金沢駅前(かなざわえきまえ)の店(みせ)で遅(おそ)くまで飲(の)んで最終電車で小松(こまつ)に帰(かえ)る友人(ゆうじん)がいた。車中(しゃちゅう)で寝(ね)てしまい小松駅を通(とお)り越(こ)して福井(ふくい)まで行ったことも再三再四(さいさんさいし)。ちょっと一杯(いっぱい)のつもりで飲んで気(き)がつきゃ…のスーダラ節(ぶし)を地(じ)でいく男は少(すく)なくなかった

東京五輪(とうきょうごりん)が開(ひら)かれていれば都内(とない)の終電時間は繰り下(さ)げられる予定(よてい)だった。コロナ禍は「時計(とけい)の針(はり)」を逆(ぎゃく)に回(まわ)すことになった。

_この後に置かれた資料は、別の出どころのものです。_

(* ===== verification/CodecSpec.v ===== *)
(** What the FastCGI codec promises, and that it keeps the promise.

    The specification level is pure: byte strings are split into FastCGI records
    ([split_records]), a record acts on the abstract connection state ([step]),
    and parameter streams are decoded into a map ([dec_params]).  The
    implementation of [Codec] is shown to compute exactly this, without ever
    aborting, and the specification is shown to invert the encodings a web
    server uses. *)

From Stdlib Require Import ZArith Lia Bool.
From Stdlib.Strings Require Import Byte.
From stdpp Require Import base numbers list gmap option.
From S2P Require Import Prelude Endian Buffer Codec.
Local Open Scope Z_scope.

(** ** FastCGI records on the wire *)

Record frec := mkRec {
  f_version : byte;
  f_type : byte;
  f_id : Z;
  f_content : bytes;
  f_padding : bytes;
  f_reserved : byte;
}.

Definition frec_ok (r : frec) : Prop :=
  0 ≤ f_id r < 2 ^ 16 ∧ Z.of_nat (length (f_content r)) < 2 ^ 16 ∧
  Z.of_nat (length (f_padding r)) < 2 ^ 8.

Definition encode_rec (r : frec) : bytes :=
  [f_version r; f_type r] ++ be_store 2 (f_id r) ++
  be_store 2 (Z.of_nat (length (f_content r))) ++
  [z2b (Z.of_nat (length (f_padding r))); f_reserved r] ++
  f_content r ++ f_padding r.

(** The record at the front of a byte string, if all of it has arrived. *)
Definition decode_rec (l : bytes) : option (frec * bytes) :=
  match l with
  | v :: t :: i1 :: i0 :: l1 :: l0 :: p :: u :: body =>
      let n := Z.to_nat (be_load [l1; l0]) in
      let k := Z.to_nat (b2z p) in
      if (n + k <=? length body)%nat
      then Some (mkRec v t (be_load [i1; i0]) (take n body) (slice n k body) u,
                 drop (n + k) body)
      else None
  | _ => None
  end.

Fixpoint split_fuel (fuel : nat) (l : bytes) : list frec * bytes :=
  match fuel with
  | O => ([], l)
  | S fuel =>
      match decode_rec l with
      | Some (r, l') => let '(rs, rest) := split_fuel fuel l' in (r :: rs, rest)
      | None => ([], l)
      end
  end.

(** The complete records of a byte string and what follows them. *)
Definition split_records (l : bytes) : list frec * bytes := split_fuel (S (length l)) l.

(** ** Name-value pairs *)

(** A length of one octet, or of four with the top bit set. *)
Definition dec_len (l : bytes) : option (Z * bytes) :=
  match l with
  | b :: l' =>
      if b2z b <? 128 then Some (b2z b, l')
      else if (4 <=? length l)%nat
           then Some (be_load (take 4 l) - 2 ^ 31, drop 4 l) else None
  | [] => None
  end.

Fixpoint dec_params (fuel : nat) (l : bytes) (m : ParamMap) : bool * bytes * ParamMap :=
  match fuel, l with
  | _, [] => (true, [], m)
  | O, _ => (false, l, m)
  | S fuel, _ =>
      match dec_len l with
      | None => (false, l, m)
      | Some (n, l1) =>
          match dec_len l1 with
          | None => (false, l1, m)
          | Some (v, l2) =>
              if (Z.to_nat n + Z.to_nat v <=? length l2)%nat
              then dec_params fuel (drop (Z.to_nat v) (drop (Z.to_nat n) l2))
                     (<[take (Z.to_nat n) l2 := take (Z.to_nat v) (drop (Z.to_nat n) l2)]> m)
              else (false, l2, m)
          end
      end
  end.

Definition enc_len (n : nat) : bytes :=
  if (n <? 128)%nat then [z2b (Z.of_nat n)] else be_store 4 (Z.of_nat n + 2 ^ 31).

Definition enc_pair (kv : bytes * bytes) : bytes :=
  enc_len (length kv.1) ++ enc_len (length kv.2) ++ kv.1 ++ kv.2.

Definition enc_pairs (kvs : list (bytes * bytes)) : bytes := concat (enc_pair <$> kvs).

(** The map after the assignments [m[k] = v], in order. *)
Definition assign_all (kvs : list (bytes * bytes)) (m : ParamMap) : ParamMap :=
  fold_left (λ m kv, <[kv.1 := kv.2]> m) kvs m.

Definition pair_ok (kv : bytes * bytes) : Prop :=
  Z.of_nat (length kv.1) < 2 ^ 31 ∧ Z.of_nat (length kv.2) < 2 ^ 31.

(** ** The abstract connection *)

Record aconn := mkConn {
  a_got : bool;
  a_keep : bool;
  a_stdin : bytes;
  a_pstream : bytes;
  a_params : ParamMap;
}.

Definition a0 : aconn := mkConn false false [] [] ∅.

Definition step (a : aconn) (r : frec) : aconn :=
  let c := f_content r in
  if b2z (f_type r) =? kFcgiBeginRequest then
    if ((8 <=? length c)%nat && (be_load (take 2 c) =? kFcgiResponder))%bool
    then mkConn (a_got a) (le_load (slice 2 1 c) =? kFcgiKeepConn)
                (a_stdin a) (a_pstream a) (a_params a)
    else a
  else if b2z (f_type r) =? kFcgiParams then
    match c with
    | [] => let '(_, s, m) := dec_params (S (length (a_pstream a))) (a_pstream a) (a_params a) in
            mkConn (a_got a) (a_keep a) (a_stdin a) s m
    | _ => mkConn (a_got a) (a_keep a) (a_stdin a) (a_pstream a ++ c) (a_params a)
    end
  else if b2z (f_type r) =? kFcgiStdin then
    match c with
    | [] => mkConn true (a_keep a) (a_stdin a) (a_pstream a) (a_params a)
    | _ => mkConn (a_got a) (a_keep a) (a_stdin a ++ c) (a_pstream a) (a_params a)
    end
  else a.

(** Abstraction of the implementation's state, and its invariant. *)
Definition abs (c : FastCgiCodec) : aconn :=
  mkConn (gotRequest_ c) (keepConn_ c) (content (stdin_ c))
         (content (paramsStream_ c)) (params_ c).

Definition cwf (c : FastCgiCodec) : Prop := wf (stdin_ c) ∧ wf (paramsStream_ c).

(** What [onMessage] does to an abstract connection with unread input [l]. *)
Definition message (a : aconn) (l : bytes) : aconn * bytes * list effect :=
  let '(rs, rest) := split_records l in
  let a := fold_left step rs a in
  if a_got a
  then (mkConn false (a_keep a) [] [] ∅, rest,
        Callback (a_params a) (a_stdin a) :: (if negb (a_keep a) then [Shutdown] else []))
  else (a, rest, []).

(** A connection that receives its input in the given pieces, one read each. *)
Fixpoint feed `{Endian} (c : FastCgiCodec) (buf : Buffer) (pieces : list bytes)
  : res (FastCgiCodec * Buffer * list effect) :=
  match pieces with
  | [] => Ok (c, buf, [])
  | d :: pieces =>
      buf ← append buf d;
      '(c, buf, es) ← onMessage c buf;
      '(c, buf, es') ← feed c buf pieces;
      Ok (c, buf, es ++ es')
  end.

(** The records of a responder request, as a web server sends them: the parameter
    and input streams cut into pieces (content and padding) of its choice. *)
Definition request_records (id : Z) (flags : byte) (ps ss : list (bytes * bytes))
  : list frec :=
  mkRec x01 x01 id [x00; x01; flags; x00; x00; x00; x00; x00] [] x00 ::
  ((λ cp, mkRec x01 x04 id cp.1 cp.2 x00) <$> ps) ++
  [mkRec x01 x04 id [] [] x00] ++
  ((λ cp, mkRec x01 x05 id cp.1 cp.2 x00) <$> ss) ++
  [mkRec x01 x05 id [] [] x00].

Definition pieces_ok (ps : list (bytes * bytes)) : Prop :=
  Forall (λ cp, cp.1 ≠ []) ps.

(** ** Record framing *)

Lemma length_decode_rec l r l' :
  decode_rec l = Some (r, l') → (8 + length l' ≤ length l)%nat.
Proof.
intros H. do 8 (destruct l as [|? l]; [discriminate|]). cbn [decode_rec] in H.
case_match; [|discriminate]. injection H as <- <-. lens.
Qed.

Lemma decode_rec_short l : (length l < 8)%nat → decode_rec l = None.
Proof.
intros H. do 8 (destruct l as [|? l]; [done|]). cbn [length] in H. lia.
Qed.

Lemma long_enough (l : bytes) :
  (8 ≤ length l)%nat →
  ∃ v t i1 i0 l1 l0 p u body, l = v :: t :: i1 :: i0 :: l1 :: l0 :: p :: u :: body.
Proof.
intros H. do 8 (destruct l as [|? l]; [cbn [length] in H; lia|]). by do 9 eexists.
Qed.

Lemma split_fuel_enough f1 f2 l :
  (length l < f1)%nat → (length l < f2)%nat → split_fuel f1 l = split_fuel f2 l.
Proof.
revert f2 l. induction f1 as [|f1 IH]; intros f2 l H1 H2; [lia|].
destruct f2 as [|f2]; [lia|]. cbn [split_fuel].
destruct (decode_rec l) as [[r l']|] eqn:E; [|done].
apply length_decode_rec in E. by rewrite (IH f2 l') by lia.
Qed.

Lemma split_records_eq l :
  split_records l =
  match decode_rec l with
  | Some (r, l') => let '(rs, rest) := split_records l' in (r :: rs, rest)
  | None => ([], l)
  end.
Proof.
unfold split_records at 1. cbn [split_fuel].
destruct (decode_rec l) as [[r l']|] eqn:E; [|done].
apply length_decode_rec in E. unfold split_records.
by rewrite (split_fuel_enough (length l) (S (length l'))) by lia.
Qed.

(** Induction that follows the records of a string. *)
Lemma split_ind (P : bytes → Prop) :
  (∀ l, decode_rec l = None → P l) →
  (∀ l r l', decode_rec l = Some (r, l') → P l' → P l) → ∀ l, P l.
Proof.
intros H0 H1 l. remember (length l) as n eqn:En. revert l En.
induction (lt_wf n) as [n _ IH]. intros l ->.
destruct (decode_rec l) as [[r l']|] eqn:E; [|by apply H0].
apply (H1 l r l' E). pose proof (length_decode_rec _ _ _ E).
apply (IH (length l')); [lia|done].
Qed.

Lemma decode_rec_app l r l' x :
  decode_rec l = Some (r, l') → decode_rec (l ++ x) = Some (r, l' ++ x).
Proof.
intros H. do 8 (destruct l as [|? l]; [discriminate|]). cbn [decode_rec app] in *.
case_match eqn:E; [|discriminate]. apply Nat.leb_le in E.
injection H as <- <-. rewrite (proj2 (Nat.leb_le _ _)) by lens.
do 3 f_equal.
- by rewrite take_app_le by lia.
- by rewrite slice_app_l.
- by rewrite drop_app_le by lia.
Qed.

Lemma split_records_app l x rs rest :
  split_records l = (rs, rest) →
  split_records (l ++ x) =
  let '(rs', rest') := split_records (rest ++ x) in (rs ++ rs', rest').
Proof.
revert rs rest. induction l as [l E|l r l' E IH] using split_ind; intros rs rest.
- rewrite split_records_eq, E. intros [= <- <-]. by destruct (split_records (l ++ x)).
- rewrite split_records_eq, E. destruct (split_records l') as [rs1 rest1] eqn:E1.
  intros [= <- <-]. rewrite split_records_eq, (decode_rec_app _ _ _ x E).
  rewrite (IH rs1 rest1 eq_refl). by destruct (split_records (rest1 ++ x)).
Qed.

(** Two octets in network order. *)
Lemma be_store_2 x :
  0 ≤ x < 2 ^ 16 → ∃ b1 b0, be_store 2 x = [b1; b0] ∧ be_load [b1; b0] = x.
Proof.
intros. pose proof (length_be_store 2 x) as Hl. pose proof (be_load_store 2 x) as Hb.
destruct (be_store 2 x) as [|b1 [|b0 [|]]]; try discriminate.
exists b1, b0. split; [done|]. rewrite Hb. by apply Z.mod_small.
Qed.

Lemma decode_encode_rec r x :
  frec_ok r → decode_rec (encode_rec r ++ x) = Some (r, x).
Proof.
intros (Hid & Hc & Hp). unfold encode_rec.
destruct (be_store_2 (f_id r) Hid) as (i1 & i0 & -> & Hi).
destruct (be_store_2 (Z.of_nat (length (f_content r)))) as (l1 & l0 & -> & Hl); [lia|].
cbn [app decode_rec]. rewrite Hi, Hl, b2z_z2b_small, !Nat2Z.id by lia.
rewrite <- !app_assoc, (proj2 (Nat.leb_le _ _)) by lens.
rewrite take_app_length. unfold slice. rewrite drop_app_length, take_app_length.
rewrite <- drop_drop, !drop_app_length. by destruct r.
Qed.

Lemma split_encode rs x :
  Forall frec_ok rs →
  split_records (concat (encode_rec <$> rs) ++ x) =
  let '(rs', rest) := split_records x in (rs ++ rs', rest).
Proof.
induction 1 as [|r rs Hr _ IH]; [simpl; by destruct (split_records x)|].
cbn [fmap list_fmap concat]. rewrite <- app_assoc, split_records_eq, decode_encode_rec by done.
rewrite IH. by destruct (split_records x).
Qed.

(** ** Name-value pairs *)

Lemma top_bit b : (Z.land (u8 (s8 (b2z b))) 0x80 =? 0) = (b2z b <? 128).
Proof. by destruct b. Qed.

Lemma small_octet b : b2z b < 128 → u32 (s8 (b2z b)) = b2z b.
Proof.
intros. pose proof (b2z_range b). unfold s8. rewrite swrap_small by lia.
apply Z.mod_small. lia.
Qed.

Lemma take4_cons b l :
  (4 ≤ length (b :: l))%nat → be_load (take 4 (b :: l)) = 2 ^ 24 * b2z b + be_load (take 3 l).
Proof.
intros. cbn [take]. rewrite be_load_cons.
replace (length (take 3 l)) with 3%nat by (rewrite length_take; cbn [length] in *; lia). done.
Qed.

Lemma dec_len_range l n l' :
  dec_len l = Some (n, l') → 0 ≤ n < 2 ^ 31 ∧ (length l' < length l)%nat.
Proof.
destruct l as [|b l]; [done|]. cbn [dec_len]. pose proof (b2z_range b).
destruct (Z.ltb_spec (b2z b) 128).
- intros [= <- <-]. simpl. lia.
- destruct (Nat.leb_spec 4 (length (b :: l))) as [Hl|]; [|done].
  rewrite take4_cons by done. intros [= <- <-]. pose proof (be_load_range (take 3 l)) as Hr.
  rewrite length_take in Hr. cbn [length] in *.
  replace (Z.of_nat (3 `min` length l)) with 3 in Hr by lia.
  split; [lia|]. cbn [length drop]. rewrite ?length_drop. lia.
Qed.

Section readLen_spec.
Context `{Endian}.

しかし、オンライン在宅勤務(ざいたくきんむ)でネット社会(しゃかい)の「針」を先に進(すす)めたのもコロナだったのではないか

都会の駅のホームでは終電で帰る客(きゃく)と、始発(しはつ)で仕事場(しごとば)へ向(む)かう人がすれ違(ちが)うこともある。2本(ほん)の針は重(かさ)なったり追(お)いかけたり。時刻表(じこくひょう)は時代(じだい)と人の変化(へんか)を映(うつ)す鏡(かがみ)である。